In a nutshell, that’s what Donald Trump, Mitch McConnell, Paul Ryan, and their Republican majorities in Congress have done to Democratic state governments. By capping this tax break at $10,000 combined for state and local income and property taxes, Republicans in Washington, D.C. can export their austerity to the states. In higher-income states with costlier housing, the 10-grand limit will bring the pain. For years, they’ve made no secret of their intentions. Ronald Reagan called it “the most sacred of cows.” As former Michigan Congressman Dave Camp described his objective in 2014, “This deduction redistributes wealth to big-government, high-tax states from small-government, low-tax states.” In June, Speaker Ryan gave the game away on CNBC when he was asked how he would sell the idea to his GOP colleagues in states like New York, New Jersey, Massachusetts, and California:
“I would say two things. First of all, look at tax reform in its totality. Second of all, let’s get the tax rates as low as possible for everybody. Not based upon where you live. And third of all, let’s stop masking profligate governments, let’s stop disguising the inefficiencies of some of these state governments you just mentioned and make taxpayers and all of those other states … pay for these states don’t have their act together.”

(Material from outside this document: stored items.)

(** A ping is answered with its own body, which came in a frame. *)
Lemma ping_fits body f b :
  TransportFrame.decode body = Ok f → TransportFrame.kind f = FrameType.Ping → TransportFrame.body f = b →
  ∃ bs, TransportFrame.encode (reply_frame (TransportFrame.client_message_id f) (FrameType.Pong, b)) = Ok bs.
Proof.
  intros Hd Hk Hb. apply frame_decode_Ok in Hd as (Hl & c & Hd).
  apply frame_canonical_body in Hd as (-> & Hv & Httl).
  exists (frame_bytes (reply_frame (TransportFrame.client_message_id f) (FrameType.Pong, b))).
  apply frame_encode_Ok. split; [done|]. split; [done|].
  eapply Z.le_trans; [|exact Hl]. unfold frame_bytes, len. rewrite !length_app, !array_length.
  cbn [reply_frame TransportFrame.version TransportFrame.kind TransportFrame.client_message_id
    TransportFrame.ttl_seconds TransportFrame.body fst snd]. rewrite Hb, Hv, Hk.
  pose proof (head_bytes_length 0 (TransportFrame.ttl_seconds f)).
  change (length (Encoder.head_bytes 0 0)) with 1%nat.
  change (length (Encoder.head_bytes 0 (FrameType.as_u64 FrameType.Pong))) with 1%nat.
  change (length (Encoder.head_bytes 0 (FrameType.as_u64 FrameType.Ping))) with 1%nat. lia.
Qed.

Lemma decode_body_fits body f : TransportFrame.decode body = Ok f → fits (TransportFrame.body f).
Proof.
  intros (Hl & c & Hd)%frame_decode_Ok. apply frame_canonical_body in Hd as (-> & _ & _).
  unfold len, fits, MAX_FRAME_SIZE, i64_max, frame_bytes in *. rewrite !length_app in Hl. lia.
Qed.

(** What is answered was a call. *)
Lemma dispatch_makes_call env body f w g w' :
  TransportFrame.decode body = Ok f → dispatch env f w = (Ok g, w') → ∃ c, makes c f.
Proof.
  intros Hd H. pose proof (decode_body_fits _ _ Hd) as Hf.
  destruct (decide (TransportFrame.kind f = FrameType.AuthChallenge)) as [Hk|Hk].
  - destruct (challenge_cases env f w Hf Hk) as [(e & He & _)|[Hc|(y & ex & _ & _ & _ & Hr)]].
    + by rewrite H in He.
    + done.
    + rewrite H in Hr. unfold api_bind in Hr. destruct (begin_challenge _ _ _ _ _) as [[?|?] ?]; done.
  - destruct (handle_cases env f w Hk) as [Hr%dispatch_refuses|Hc]; [|done].
    destruct Hr as (e & He & _). by rewrite H in He.
Qed.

With the exception of Illinois (currently under the mismanagement of Republican Gov. Bruce Rauner), these blue states very much have their act together. But thanks to DC Republicans, they’ll have to scramble to somehow sidestep the impact of the GOP’s blue-state payback, or face steep spending cuts as pressure to slash state taxes increases.
As it turns out, these are just some of the ways Republicans are making a mockery of Chief Justice Roberts’ conception of “equal sovereignty.” Attorney General Jeff Sessions and Homeland Security Secretary Kirstjen Nielsen have called for withholding federal funds from and even prosecuting officials in states and municipalities which have declared “sanctuary cities.” While the failed Graham-Cassidy health care bill would have massively shifted federal spending from California, New York, Maryland, Massachusetts, and other blue states to GOP-friendly states, House Speaker Paul Ryan has not given up his quest to convert a shrunken Medicaid program into block grants for the states. And it’s not to hard imagine the 2018 Trump “infrastructure plan” devolving into yet another conveyor belt of blue state cash into red state coffers.
That today’s vindictive Republican Party would resort to these kinds of measures to enforce blue state austerity is not surprising. If nothing else, after all, the GOP now is little more than a perpetual spite machine. But if Chief Justice John Roberts is to be believed, none of this is supposed to come to pass under his blighted theory of “equal sovereignty.” To be sure, blue state attorneys general will be heading to court to stop all of it. And when they get to the highest court in the land, those lawyers from Connecticut and California, New York and New Jersey could argue that our nation “is a union of states, equal in power, dignity and authority” and that “the fundamental principle of equal sovereignty remains highly pertinent in assessing subsequent disparate treatment of states.”
In the meantime, blue states should prepare—literally and metaphorically—to get drilled.